TASK PROMPT: Filter the entries and keep only the lines where the string "trace" appears.

DATA RECORDS:

=-=-=

(** * photo-converter: the input-resolution and batch-conversion pipeline

    A shallow embedding of [src/url-parser.ts] (class [InputParser]),
    [src/google-drive.ts] (the two methods of [GoogleDriveService] the
    converter calls), [src/types.ts] and [src/converter.ts] (class
    [ImageConverter]), followed by the properties of the pipeline.

    Conventions.
    - JavaScript strings are Rocq strings; a character stands for one code
      unit.  [toLowerCase] folds the ASCII letters only.
    - JavaScript numbers that count or measure milliseconds are integers [Z].
    - An [async] function is a computation in the monad [M]: it threads the
      state of the outside world and either returns a value or throws.
      [await] is sequencing; the code has no concurrency.
    - [console.log] has no effect on any value or on the file system and is
      left out.
    - Everything the program does not define itself (the WHATWG URL parser,
      Node's [path] and [process], [fs-extra], [sharp], the Drive client) is
      a field of the class [Platform]; theorems hold for every platform.
      [path.extname] is written out after Node's POSIX implementation
      because the code's notion of a TIFF file name rests on it.
    - Every call of the platform may throw, except [process.cwd()],
      [Date.now()] and [fs.pathExists] (which [fs-extra] turns into [false]
      on any error).  In particular [fs.remove] may reject, and what it then
      leaves of the path is up to the platform.
    - The file system below a directory is a finite tree: an entry that is a
      directory carries the answer [fs.readdir] gives for it, which may be
      an error.
    - Each call that leaves the program is recorded in a trace, so that
      "without calling the codec" and "before any input is processed" are
      statements about the trace. *)

From Stdlib Require Import String Ascii List ZArith Bool Lia.
Import ListNotations.
Local Open Scope string_scope.
Local Open Scope Z_scope.
Set Warnings "-register-all".

(* ================================================================== *)
(** * JavaScript values the code manipulates *)
(* ================================================================== *)

Module Js.

(** A thrown value: an [Error] object with its [message], or any other
    value, kept as the text [String(value)] gives. *)
Inductive exn : Type :=
| JsError (message : string)
| JsThrown (text : string).

(** [error instanceof Error ? error.message : 'Unknown error'] *)
Definition message_of (e : exn) : string :=
  match e with
  | JsError m => m
  | JsThrown _ => "Unknown error"
  end.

=-=-=

OUTPUT FOR THIS TASK:
    - Each call that leaves the program is recorded in a trace, so that
      statements about the trace. *)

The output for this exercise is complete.